One has to ask about the appropriateness of the Megawati Sukarnoputri administration’s (2001-2004) five billion rupiah (in 2002 monetary values) expenditure on the major war memorial/monument at the Cilangkap Indonesian Army HQ in East Jakarta to the 3,625 Indonesian officers and men lost during the New Order’s illegal invasion and occupation of the former Portuguese colony of East Timor (1975-1999). Named the “Seroja” (lotus) monument after the bloody four-year initial campaign (1975-1979) to occupy the former Portuguese colony, it commemorates the largest military operation in Indonesia’s post-independence history (involving 30,000 troops at its peak). This bungled military campaign ended with a war crime when the Indonesian commanders used the denial of food resources and famine to starve the East Timorese into surrender.
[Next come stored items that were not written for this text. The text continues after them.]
(** * secure-pdf-back-end: quota engine, render-job scheduler and layout engine

    A shallow embedding of the parts of the service that its specification
    makes claims about:

    - [Js]                   : JavaScript values and helpers the code relies on
                               (exceptions, [String.prototype.trim], [Number]
                               to [String] on integers);
    - [Redis]                : the KV cache as the code uses it (string keys with
                               expiry, the [remaining] hash field, and the Lua
                               scripts shipped in the sources);
    - [PrintQuotaService]    : the quota engine the specification describes
                               step by step (the one with
                               [writeBehindDbConsume]);
    - [PrintQuotaServiceV2]  : its sibling [services/printQuotaServiceV2.js];
    - [Hmac]                 : [services/hmac.js];
    - [VectorJobRoutes]      : admission, [routes/vectorJobRoutes.js];
    - [VectorPdfWorker]      : batch / merge / failure handler of the worker;
    - [Number]               : the numbers of the layout engine, IEEE doubles;
    - [VectorLayoutEngine]   : slot grid and series numbers of the layout engine.

    Quotas, counters and page indexes of the quota engine and the scheduler,
    which the code only ever uses as small integers, are [Z].  The layout
    engine computes coordinates, sizes and series numbers in doubles: there
    the numbers are the primitive [float] of the prover, and strings are
    lists of UTF-16 code units.  Elsewhere a string is the byte sequence of
    its UTF-8 encoding.  Calls to the store are taken to succeed. *)

From Stdlib Require Import ZArith List String Ascii Lia Bool Floats.
From stdpp Require Import base option gmap strings list pretty sorting.
Lemma requestsOf_app (l1 l2 : list Event) :
  requestsOf (l1 ++ l2) = (requestsOf l1 ++ requestsOf l2)%list.
Proof.
  induction l1 as [|e l1 IH]; simpl; [reflexivity|].
  destruct e; simpl; rewrite IH; reflexivity.
Qed.

Lemma countPuts_app (l1 l2 : list Event) :
  countPuts (l1 ++ l2) = (countPuts l1 + countPuts l2)%nat.
Proof. unfold countPuts. rewrite requestsOf_app, filter_app, length_app. reflexivity. Qed.

Lemma countNotes_app (note : string) (l1 l2 : list Event) :
  countNotes note (l1 ++ l2) = (countNotes note l1 + countNotes note l2)%nat.
Proof. unfold countNotes. rewrite rowsOf_app, filter_app, length_app. reflexivity. Qed.

(** ** The poll loop *)

Lemma reopen_out (config : NestConfig) (s : list DoResult) :
  res (reopen config s) = Ret tt /\ rest (reopen config s) = s /\
  rowsOf (evs (reopen config s)) = [] /\ requestsOf (evs (reopen config s)) = [].
Proof.
  unfold reopen, printError. destruct (os_OpenFile (Output config)); repeat split.
Qed.

(** The two nested tests of a tick are the fault detector. *)
Lemma onSample_detector (fuel : nat) (config : NestConfig) (last : Baseline)
  (thermostatData : NestData) :
  onSample fuel config last thermostatData =
  (writeString (RowSample (IsCooling thermostatData) (CurrentTemperature thermostatData)) ;;
   if restartNeeded last thermostatData then recover fuel config thermostatData
   else ret (baselineOf thermostatData)).
Proof.
  unfold onSample, restartNeeded.
  destruct (Bool.eqb (lastIsCooling last) true && Bool.eqb (IsCooling thermostatData) true);
    [|reflexivity].
  destruct (lastTemp last <? CurrentTemperature thermostatData)%Z; reflexivity.
Qed.
Lemma newInternalNode_inv (ord : Z) (n : node) :
  newInternalNode ord = Returns n ->
  0 <= ord /\ slice_size * ord <= maxAlloc /\
  n = internalNode ord (repeat None (Z.to_nat ord))
        (repeat None (Z.to_nat (ord + 1))).
Proof.
  unfold newInternalNode, bind.
  destruct (make slice_size (None : Key) ord) as [ks|] eqn:Ek;
    [|discriminate].
  apply make_inv in Ek as (H0 & H1 & ->).
  destruct (key_slice_bound ord H0 H1) as (Hw & _).
  rewrite (int_wrap_small _ Hw).
  destruct (make interface_size (None : option node) (ord + 1))
    as [ps|] eqn:Ep; [|discriminate].
  apply make_inv in Ep as (_ & _ & ->). intros [= <-]. auto.
Qed.

Lemma newInternalNode_returns (ord : Z) :
  0 <= ord -> slice_size * ord <= maxAlloc ->
  newInternalNode ord =
  Returns (internalNode ord (repeat None (Z.to_nat ord))
             (repeat None (Z.to_nat (ord + 1)))).
Proof.
  intros H0 H1. destruct (key_slice_bound ord H0 H1) as (Hw & Hp).
  unfold newInternalNode. rewrite (int_wrap_small _ Hw).
  rewrite (make_returns slice_size) by assumption.
  simpl. rewrite (make_returns interface_size) by (assumption || lia).
  reflexivity.
Qed.

(** X8: a node [newInternalNode] returns is an internal node of the order
    asked for, which is not negative, with [order] key slots and one pointer
    more than key slots, all of them nil; its [GetKeys] and [GetValues]
    return nil, and its fill state is empty, or full when the order is 0. *)
Theorem newInternalNode_shape (ord : Z) (n : node) :
  newInternalNode ord = Returns n ->
  0 <= ord /\
  exists ks ps,
    n = internalNode ord ks ps /\
    Z.of_nat (List.length ks) = ord /\
    Z.of_nat (List.length ps) = Z.of_nat (List.length ks) + 1 /\
    Forall (eq None) ks /\ Forall (eq None) ps /\
    node_GetKeys n = (None, None) /\
    node_GetValues n = (None, None) /\
    getFillState n = (if ord =? 0 then nodeFull else nodeEmpty).
Proof.
  intros E. apply newInternalNode_inv in E as (H0 & _ & ->).
  split; [exact H0|].
  exists (repeat None (Z.to_nat ord)), (repeat None (Z.to_nat (ord + 1))).
  split; [reflexivity|]. rewrite !repeat_length.
  split; [lia|]. split; [lia|].
  split; [apply repeat_all|]. split; [apply repeat_all|].
  split; [|split].
  - rewrite node_GetKeys_internal.
    destruct (Z.to_nat (ord + 1)) eqn:E; [lia | reflexivity].
  - rewrite node_GetValues_internal.
    destruct (Z.to_nat (ord + 1)) eqn:E; [lia | reflexivity].
  - unfold getFillState. simpl.
    destruct (Z.eqb_spec ord 0) as [->|Hne]; [reflexivity|].
    destruct (Z.to_nat ord) eqn:E; [lia | reflexivity].
Qed.
(** * Next.js cache plugin for ZenStack: tags, keys, invalidation, date codec

    A shallow embedding of [src/index.ts].  The plugin sits between an ORM
    client and the Next.js data cache: reads are wrapped in [unstable_cache]
    under a key and a list of tags, and a committed mutation invalidates the
    tags of the mutated model and of the models it is related to.

    Layout.  First the model: the JavaScript values and built-ins the plugin
    relies on ([Date], [JSON.stringify], [Object.entries], ...), the schema
    facade, the pure helpers ([generateCacheTags], [generateCacheKey],
    [transformDates], [restoreDates], ...), and the two hooks of
    [createNextjsCachePlugin] over an explicit world (the executor behind
    [proceed], the entries of the data cache, the calls made to the
    collaborators).  Then the schemas and collaborators of the tests, the
    vocabulary of the statements, the examples of the tests, and the
    properties with their proofs: first the ten claims of the
    specification (C1 to C10), then further properties of the helpers and
    of the two hooks (X1 to X25).

    Not modelled: console output of the [log] helper (it never influences a
    result), and the eviction and expiry mechanics of the Next.js store. *)

From Stdlib Require Import ZArith Lia Ascii String List.
From stdpp Require Import base option list strings gmap.
Import ListNotations.
Open Scope string_scope.
Open Scope list_scope.
Open Scope Z_scope.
As a contemporary commentator put it on Laksamana.net: “Megawati apparently came to the decision that history must be on the side of the warrior (prajurit), no matter the damage done by their military superiors”.
A decade later in July 2013, Megawati’s successor, President Susilo Bambang Yudhoyono (in office 2004-2014), was more circumspect when opening another monument to the Indonesian military at Cilangkap—the Monumen Perjuangan Mempertahankan NKRI (Monument to the Struggle to Defend the Unitary Republic of Indonesia). He reflected that, “A great nation is the one that can honour its heroes, fighters and predecessors. An intelligent nation is the one that can learn lessons from history for the sake of the future.”
Learning lessons for the sake of the future should begin now with a frank public discussion of the open wounds in society. And where better to begin than historical mysteries around 1965-1966, and Indonesia’s record in West Papua, Aceh, and East Timor?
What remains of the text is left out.